KF: It varies. They want to know what we can do for their patients and why they should use us, so you have to demonstrate those things. In the research we’ve done and feedback from providers, one thing that came out about other programs is that doctors and staff didn’t necessarily know what the program person did day to day. So we try to be as transparent as possible and make sure we’re reaching out to physicians and staff about questions and concerns that we can address.
One thing I did in a practice where I’m embedded is start a monthly staff meeting. It helped to have that regular touchpoint to say, “This is why I’m here, this is what I do, and if you have patients that need help, please come to me.” I’ve also shared resources with staff that they can use with their patients. So ECCM really is about building strong relationships with the providers as well as the patients we are partnering with.
CK: ECCM started as an AHN program, but now it’s under Highmark Health, the parent company of AHN and Highmark’s health plan companies. What has that transition been like?
KF: Highmark Health saw that ECCM was proving its worth by helping patients manage their health better, and the impact that could have in reducing costs. There was already so much collaboration and everyone moving toward a value-based care model, so in many ways it felt like a natural transition rather than a disruption.
When it was just a few of us, we had to be everything to everybody — we knew we were doing good things as nurses, but we also had to make time to network and get the word out about ECCM and think about how to develop it. As much as you might want to be part of all that, it can get exhausting to do it while also doing your work as a nurse.
Once we became part of Highmark Health, there were people to help with that other work, so we could get back to why we’re here every day — I’m here for my 78 patients, and for the staff at my locations. So the support Highmark Health provides has had a very positive influence on what we can do.
It also helps that the core values are pretty consistent across the organization. We want patients to get the right level of care, at the right time, in the right environment. The patient is our priority — we place the patient at the center of everything that we’re doing, and surround that patient to make sure they’re getting everything they need.
CK: Do you have a patient success story you could share that shows how an ECCM nurse can make a difference?
KF: I have a patient that I first met in December 2016 — one of my first ECCM patients. When I looked at his records, he had been to the emergency room (ER) 12 times that year.
Once we started talking, I discovered that he wasn’t coming to appointments because he couldn’t afford to pay for a ride, so his access to care was an issue. He was also taking care of an elderly father that he didn’t have help for. I was able to get some services in place for him, and then, as we built up trust, he began to know that, if he wasn’t feeling well, he could call me so we could try to fix the issue before he ended up in the ER.
In 2017, he had seven ER visits — from 12 down to seven in that first year working together. This year, he’s calling me more, he’s more willing to use the specialty services he needs, he’s seeking preventive care — and he’s only had two ER visits so far. That’s huge for him. He’s healthier, he’s taking his medications, he’s calling when he needs to, and recognizing symptoms before they get worse.
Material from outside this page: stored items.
Lemma max_snoc vs v : foldr Z.max 0 (vs ++ [v]) = Z.max (foldr Z.max 0 vs) (Z.max v 0).
Proof. induction vs as [|x vs IH]; cbn [app foldr]; [lia|]. rewrite IH. lia. Qed.

Lemma min_snoc x vs v : foldr Z.min x (vs ++ [v]) = Z.min (foldr Z.min x vs) v.
Proof. revert x. induction vs as [|y vs IH]; intros x; cbn [app foldr]; [lia|]. rewrite IH. lia. Qed.

Lemma min_pos x vs : 0 < x -> Forall (fun v => 0 < v) vs -> 0 < foldr Z.min x vs.
Proof. intros Hx. induction 1; cbn [foldr]; lia. Qed.

Lemma least_snoc vs v :
  0 < v -> Forall (fun v => 0 < v) vs ->
  least (vs ++ [v]) = if (least vs =? 0) || (v <? least vs) then v else least vs.
Proof.
  intros Hv Hvs. destruct vs as [|x vs]; [done|]. cbn [app least]. rewrite min_snoc.
  apply list.Forall_cons in Hvs as [Hx Hvs]. pose proof (min_pos x vs Hx Hvs).
  destruct (Z.eqb_spec (foldr Z.min x vs) 0); [lia|]. cbn [orb].
  destruct (Z.ltb_spec v (foldr Z.min x vs)); lia.
Qed.

Lemma aggregate_snoc kind vs v :
  counting kind = true -> in_u 64 v ->
  (kind = DTRACEAGG_MIN -> 0 < v /\ Forall (fun v => 0 < v) vs) ->
  agg_step kind v (aggregate kind vs) = aggregate kind (vs ++ [v]).
Proof.
  unfold counting. intros Hk%bool_decide_eq_true [Hv _] Hm.
  repeat (apply elem_of_cons in Hk as [->|Hk]); try (by apply not_elem_of_nil in Hk);
    cbn -[wrap64 Z.mul len sum least foldr]; rewrite ?len_app, ?map_app, ?sum_snoc, ?wrap64_add;
    try done.
  - destruct Hm as [H1 H2]; [done|]. by rewrite least_snoc.
  - do 2 f_equal. rewrite max_snoc. lia.
  - cbn [map]. by rewrite sum_snoc.
Qed.

(** The update fired once for each of [rs], the registers as the program finds
    them at that firing; memory is what the firing before it left. *)
Inductive fires (call : insn -> data -> option data) (map_addr : Z -> Z) (kind : Z) (f : Z -> Z)
    : list (Z -> Z) -> (Z -> Z) -> Prop :=
| fires_none : fires call map_addr kind f [] f
| fires_one rs r f1 d' :
    fires call map_addr kind f rs f1 ->
    runs call map_addr (slots (emit_update kind)) (Data r f1) d' ->
    fires call map_addr kind f (rs ++ [r]) (mem d').

Lemma fires_functional call map_addr kind f rs : forall f1 f2,
  fires call map_addr kind f rs f1 -> fires call map_addr kind f rs f2 -> f1 = f2.
Proof.
  induction rs as [|r rs IH] using rev_ind; intros f1 f2 H1 H2.
  - inversion H1 as [|? ? ? ? ? ? E]; [|by apply app_nil in E as [_ E]].
    inversion H2 as [|? ? ? ? ? ? E]; [congruence|by apply app_nil in E as [_ E]].
  - inversion H1 as [E|rs1 r1 g1 d1 F1 R1 E]; [by symmetry in E; apply app_nil in E as [_ E]|].
    apply app_inj_tail in E as [-> ->].
    inversion H2 as [E|rs2 r2 g2 d2 F2 R2 E]; [by symmetry in E; apply app_nil in E as [_ E]|].
    apply app_inj_tail in E as [-> ->].
    rewrite (IH _ _ F1 F2) in R1. by rewrite (runs_functional _ _ _ _ _ _ R1 R2).
Qed.

(** The registers a firing relies on: the slot in r0 and the value in r6. *)
Definition firing (a : Z) (r : Z -> Z) : Prop := r 0 = a /\ in_u 64 (r 6).
Definition fired_values (rs : list (Z -> Z)) : list Z := map (fun r => r 6) rs.

(** C8: the per-CPU update code of every counting aggregation computes the
    aggregation.  It is fired any number of times, each time from whatever
    registers the program has there, with the slot of the key in r0 and a
    64-bit value in r6: every firing runs to its end, the memory after the
    last one is determined, and in it the slot, zero at first, is the count,
    sum, minimum, maximum, sum and count, or count, sum and sum of squares of
    the values, modulo [2^64]; nothing outside the slot has changed.  For a
    minimum no value may be zero: the code takes a zero slot to be empty. *)
Theorem agg_update_aggregates call map_addr kind a f rs
    (Hk : counting kind = true) (Ha : 0 <= a <= 2 ^ 64 - 24) (Hf : slot3 f a = [0; 0; 0])
    (Hrs : Forall (firing a) rs)
    (Hm : kind = DTRACEAGG_MIN -> Forall (fun v => 0 < v) (fired_values rs)) :
  (exists f', fires call map_addr kind f rs f') /\
  forall f', fires call map_addr kind f rs f' ->
    slot3 f' a = aggregate kind (fired_values rs) /\ kept a f f'.
Proof.
  enough (G : exists f', fires call map_addr kind f rs f' /\
    slot3 f' a = aggregate kind (fired_values rs) /\ kept a f f').
  { destruct G as (f' & F & E & K). split; [by exists f'|]. intros f2 F2.
    by rewrite (fires_functional _ _ _ _ _ _ _ F2 F). }
  revert Hrs Hm. induction rs as [|r rs IH] using rev_ind; intros Hrs Hm.
  { exists f. split; [constructor|]. split; [|done]. rewrite Hf. unfold aggregate.
    repeat case_match; by vm_compute. }
  apply list.Forall_app in Hrs as [Hrs Hr]. apply list.Forall_cons in Hr as [[H0 H6] _].
  unfold fired_values in *. rewrite map_app in *. cbn [map] in *.
  destruct IH as (f1 & F1 & E1 & K1); [done|by intros E; apply list.Forall_app in Hm as [? _]|].
  destruct (update_runs call map_addr (Data r f1) H6 ltac:(cbn [reg]; lia) kind Hk) as (d' & R & E & K).
  cbn [reg mem] in E, K. rewrite H0 in E, K. exists (mem d'). split; [by econstructor|]. split.
  - rewrite E, E1. apply aggregate_snoc; [done|done|]. intros Ek.
    apply list.Forall_app in Hm as [H1 H2]; [|done]. by apply list.Forall_cons in H2 as [H2 _].
  - intros x Hx. rewrite K by done. by apply K1.
Qed.

(** A zero is forgotten by the next value: the minimum of 0 and 5 comes out as 5. *)
Lemma min_forgets_zero :
  fold_left (fun ws v => agg_step DTRACEAGG_MIN v ws) [0; 5] [0; 0; 0] = [5; 0; 0]
  /\ least [0; 5] = 0.
Proof. by vm_compute. Qed.

(** ** The power-of-two bucket *)

Section Quantize.
Context (call : insn -> data -> option data) (map_addr : Z -> Z).

Local Abbreviation runs := (runs call map_addr).

(** The registers of the bucket search: the value left in r6, the count in
    r7; everything but r5, r6 and r7 is as it was. *)
Definition searching (d0 : data) (x y : Z) (d : data) : Prop :=
  reg d 6 = x /\ reg d 7 = y /\ mem d = mem d0 /\
  (forall r, r <> 5 -> r <> 6 -> r <> 7 -> reg d r = reg d0 r).

Definition qstep (s : Z) : list insn :=
  [Insn 0xa5 6 0 2 (2 ^ s); Insn 0x07 7 0 0 s; Insn 0x77 6 0 0 s].

Lemma searching_shift d0 d x y s :
  searching d0 x y d -> 0 <= y -> 0 <= s < 64 -> y + s < 2 ^ 64 ->
  searching d0 (Z.shiftr x s) (y + s)
    (set 6 (Z.shiftr (reg d 6) (wrap64 s mod 64)) (set 7 (wrap64 (reg d 7 + wrap64 s)) d)).
Proof.
  intros (E6 & E7 & Em & Er) Hy Hs Hys. rewrite E6, E7.
  rewrite (wrap64_id s), (Z.mod_small s 64), (wrap64_id (y + s)) by (unfold in_u; lia).
  split_and!; [done|done|done|]. intros r H5 H6 H7. rewrite !reg_set.
  destruct (Z.eqb_spec r 6), (Z.eqb_spec r 7); try lia. by apply Er.
Qed.

Lemma qstep_runs s d0 d x y :
  s ∈ [16; 8; 4; 2; 1] -> searching d0 x y d -> 0 <= y <= 64 ->
  exists d', runs (qstep s) d d' /\
    (if x <? 2 ^ s then searching d0 x y d' else searching d0 (Z.shiftr x s) (y + s) d').
Proof.
  intros Hs Hd Hy. pose proof Hd as (E6 & E7 & _).
  assert (Hb : 0 <= s < 64 /\ 0 <= 2 ^ s < 2 ^ 64).
  { repeat (apply elem_of_cons in Hs as [->|Hs]; [by vm_compute|]). by apply not_elem_of_nil in Hs. }
  assert (Ew : wrap64 (2 ^ s) = 2 ^ s) by (apply wrap64_id; unfold in_u; lia).
  destruct (x <? 2 ^ s) eqn:Ex.
  - exists d. split; [|done]. apply (runs_run _ _ 1).
    eapply run_step; [reflexivity|by rewrite exec_jlt_imm, E6, Ew, Ex|]. by apply run_done.
  - eexists. split; [|by apply searching_shift; [|lia..]]. apply (runs_run _ _ 3).
    eapply run_step; [reflexivity|by rewrite exec_jlt_imm, E6, Ew, Ex|].
    bstep. bstep. by apply run_done.
Qed.
(* ===== verification/DifOk.v ===== *)
(** Lowered DIF computes what DIF computes: a program of [pure_prog], lowered
    in the value mode and fixed up, runs on the eBPF machine of Bpf.v to the
    value it returns on the DIF machine of DifSem.v. *)

From stdpp Require Import gmap.
From S2P Require Import Prelude Emit Bpf Verify CodeFrag HostDof LowerState LowerDif.
From S2P Require Import LowerOk LowerSem DifSem.

Local Open Scope Z_scope.
Local Open Scope list_scope.

(** ** What one instruction is lowered to *)

Definition binary_bytes (ebpf_op r1 r2 rd : Z) : list bytes :=
  (if r1 =? 0 then [bpf_mov64_imm rd 0] else if rd =? r1 then [] else [bpf_mov64_reg rd r1])
  ++ (if r2 =? 0 then [bpf_mov64_imm 0 0] else []) ++ [bpf_insn ebpf_op rd r2 0 0].

Definition mov_bytes (r1 rd : Z) : list bytes :=
  if r1 =? 0 then [bpf_mov64_imm rd 0] else if rd =? r1 then [] else [bpf_mov64_reg rd r1].

Definition saves (rs : list Z) : list bytes := map (fun r => bpf_stx_dw 10 r (ldgs_slot r)) rs.
Definition loads (rs : list Z) : list bytes := map (fun r => bpf_ldx_dw r 10 (ldgs_slot r)) rs.

Definition helper_bytes (id rd : Z) : list bytes :=
  saves call_clobbered ++ [bpf_call id] ++ loads (filter (fun r => r ≠ rd) call_clobbered)
  ++ [bpf_mov64_reg rd 0].

Definition low_half (rd : Z) : list bytes :=
  [bpf_alu64_imm BPF_LSH64_IMM rd 32; bpf_alu64_imm BPF_RSH64_IMM rd 32].

Definition var_bytes (rd id : Z) : list bytes :=
  if id =? 0x0100 then helper_bytes HELPER_GET_CURRENT_TASK rd
  else if id =? 0x0101 then helper_bytes HELPER_KTIME_GET_NS rd
  else if (0x0106 <=? id) && (id <=? 0x010f) then [bpf_ldx_dw rd CTX_REG ((id - 0x0106) * 8)]
  else if id =? 0x0116
  then helper_bytes HELPER_GET_CURRENT_PID_TGID rd ++ [bpf_alu64_imm BPF_RSH64_IMM rd 32]
  else if id =? 0x0117 then helper_bytes HELPER_GET_CURRENT_PID_TGID rd ++ low_half rd
  else helper_bytes HELPER_GET_SMP_PROCESSOR_ID rd ++ low_half rd.

Definition alu_code (op : Z) : Z :=
  match op with
  | 0x01 => BPF_OR64_REG | 0x02 => BPF_XOR64_REG | 0x03 => BPF_AND64_REG
  | 0x04 => BPF_LSH64_REG | 0x05 => BPF_RSH64_REG | 0x06 => BPF_SUB64_REG
  | 0x07 => BPF_ADD64_REG | 0x08 => BPF_MUL64_REG | 0x0a => BPF_DIV64_REG
  | 0x0c => BPF_MOD64_REG | _ => BPF_ARSH64_REG
  end.

Definition branch_bytes (op : Z) (c : PendingCmp) : bytes :=
  match branch_insn op c with Ret b => b | _ => [] end.

Definition cond_bytes (op : Z) (c : PendingCmp) : list bytes :=
  (if reads_dif_r0 c then [bpf_mov64_imm 0 0] else []) ++ [branch_bytes op c].

Definition piece (table : list Z) (c : option PendingCmp) (i : DifInstr) : list bytes :=
  if bool_decide (op i ∈ alu_ops) then binary_bytes (alu_code (op i)) (r1 i) (r2 i) (rd i)
  else if is_cond i then match c with Some c => cond_bytes (op i) c | None => [] end
  else
    match op i with
    | 0x0d => mov_bytes (r1 i) (rd i) ++ [bpf_insn 0xa7 (rd i) 0 0 (-1)]
    | 0x0e => mov_bytes (r1 i) (rd i)
    | 0x11 => [bpf_ja 0]
    | 0x23 => [ret_value (rd i)]
    | 0x25 => [bpf_ld_imm64 (rd i) (default 0 (table !! Z.to_nat (imm16 i)))]
    | 0x29 => var_bytes (rd i) (imm16 i)
    | _ => []
    end.

(** The pass after an instruction: the code and the branch it leaves. *)
Record lowered (s : LowerState) (l : list bytes) (i : DifInstr) (s' : LowerState) : Prop := {
  lo_out : out s' = extend l (out s);
  lo_offsets : insn_offsets s' = insn_offsets s;
  lo_pending : pending_branches s' = pending_branches s ++
    match target_of i with
    | Some t => [(len (body s) + len (concat (removelast l)), t)]
    | None => []
    end;
  lo_cmp : forall c, next_cmp i = Some c -> pending_cmp s' = Some c;
  lo_table : inttab s' = inttab s;
  lo_mode : ret_mode s' = ret_mode s
}.

(** *** The emitters as lists *)

Lemma extend_nil a : extend [] a = a.
Proof. destruct a as [b l]. unfold extend. cbn. by rewrite app_nil_r. Qed.

Lemma binary_extend o r1 r2 rd a : lower_binary o r1 r2 rd a = extend (binary_bytes o r1 r2 rd) a.
Proof.
  unfold lower_binary, binary_bytes.
  destruct (r1 =? 0), (rd =? r1), (r2 =? 0); by rewrite ?extend_app.
Qed.

Lemma mov_extend r1 rd a : lower_mov r1 rd a = extend (mov_bytes r1 rd) a.
Proof. unfold lower_mov, mov_bytes. by destruct (r1 =? 0), (rd =? r1); rewrite ?extend_nil. Qed.

Lemma helper_extend id rd a :
  rd <> 0 -> emit_helper_call_difo id rd a = extend (helper_bytes id rd) a.
Proof.
  intros H. unfold emit_helper_call_difo, move_result, restore, spill, helper_bytes, saves, loads.
  destruct (Z.eqb_spec rd 0); [done|]. rewrite !extend_app. by rewrite <- ?app_assoc.
Qed.

(** A pass that only emits. *)
Definition emits_list (l : list bytes) (m : lower_m unit) : Prop :=
  forall s, m s = (Ret tt, with_out s (extend l (out s))).

Lemma emits_list_emits l : emits_list l (emits l).
Proof. by intros s. Qed.

Lemma emits_list_emit l f : (forall a, f a = extend l a) -> emits_list l (emit f).
Proof. intros H s. unfold emit, st_modify. by rewrite H. Qed.

Lemma emits_list_seq l1 l2 m1 m2 :
  emits_list l1 m1 -> emits_list l2 m2 -> emits_list (l1 ++ l2) (m1 ;; m2).
Proof.
  intros H1 H2 s. unfold mbind, st_bind. rewrite H1, H2. cbn [with_out out].
  by rewrite extend_app.
Qed.

Lemma emits_list_ret : emits_list [] (mret tt).
Proof. intros s. rewrite extend_nil. by destruct s. Qed.

Lemma emits_var rd id :
  rd <> 0 ->
  id ∈ [0x0100; 0x0101; 0x0106; 0x0107; 0x0108; 0x0109; 0x010a; 0x010b; 0x010c; 0x010d; 0x010e;
        0x010f; 0x0116; 0x0117; 0x0203] ->
  emits_list (var_bytes rd id) (lower_ldgs rd id).
Proof.
  intros Hr Hid.
  repeat (apply elem_of_cons in Hid as [->|Hid]); [..|by apply not_elem_of_nil in Hid];
    unfold lower_ldgs, var_bytes; cbn -[helper_bytes low_half];
    repeat first [ apply emits_list_seq | apply emits_list_emits
                 | apply emits_list_emit; intros; by apply helper_extend ].
Qed.

Lemma lowered_emits l (m : lower_m unit) s i :
  m s = (Ret tt, with_out s (extend l (out s))) -> target_of i = None -> next_cmp i = None ->
  exists s', m s = (Ret tt, s') /\ lowered s l i s'.
Proof.
  intros H Ht Hc. rewrite H. eexists. split; [done|].
  split; try done; [by rewrite Ht, app_nil_r|by rewrite Hc].
Qed.

(** *** One instruction *)

Lemma lower_one_main i :
  (op i ∈ alu_ops ++ cond_ops ++ [0x0d; 0x0e; 0x0f; 0x10; 0x11; 0x23; 0x24; 0x25; 0x29; 0x33]) ->
  lower_one_state i = ((if writes_rd (op i) then stamp (rd i) RkUnknown else mret tt) ;; lower_main i).
Proof.
  intros H. unfold lower_one_state.
  repeat (apply elem_of_cons in H as [->|H]; [reflexivity|]). by apply not_elem_of_nil in H.
Qed.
He’s made big improvements in being able to manage his own care.
CK: It’s wonderful to hear that the program can make a difference like that. It seems like this would be very rewarding for nurses, too.
KF: Our nurses want to be educators. We want to help patients, families, and caregivers through the tough times they’re having. With ECCM, we have the luxury of both 1:1 time with patients and the time to address the obstacles making it hard for them to manage their health. We’re all very passionate about this program and how we have touched patients. This is my first job where I have that “I really, really love what I’m doing” feeling. And I get to see the impact I’m making in my patients’ lives.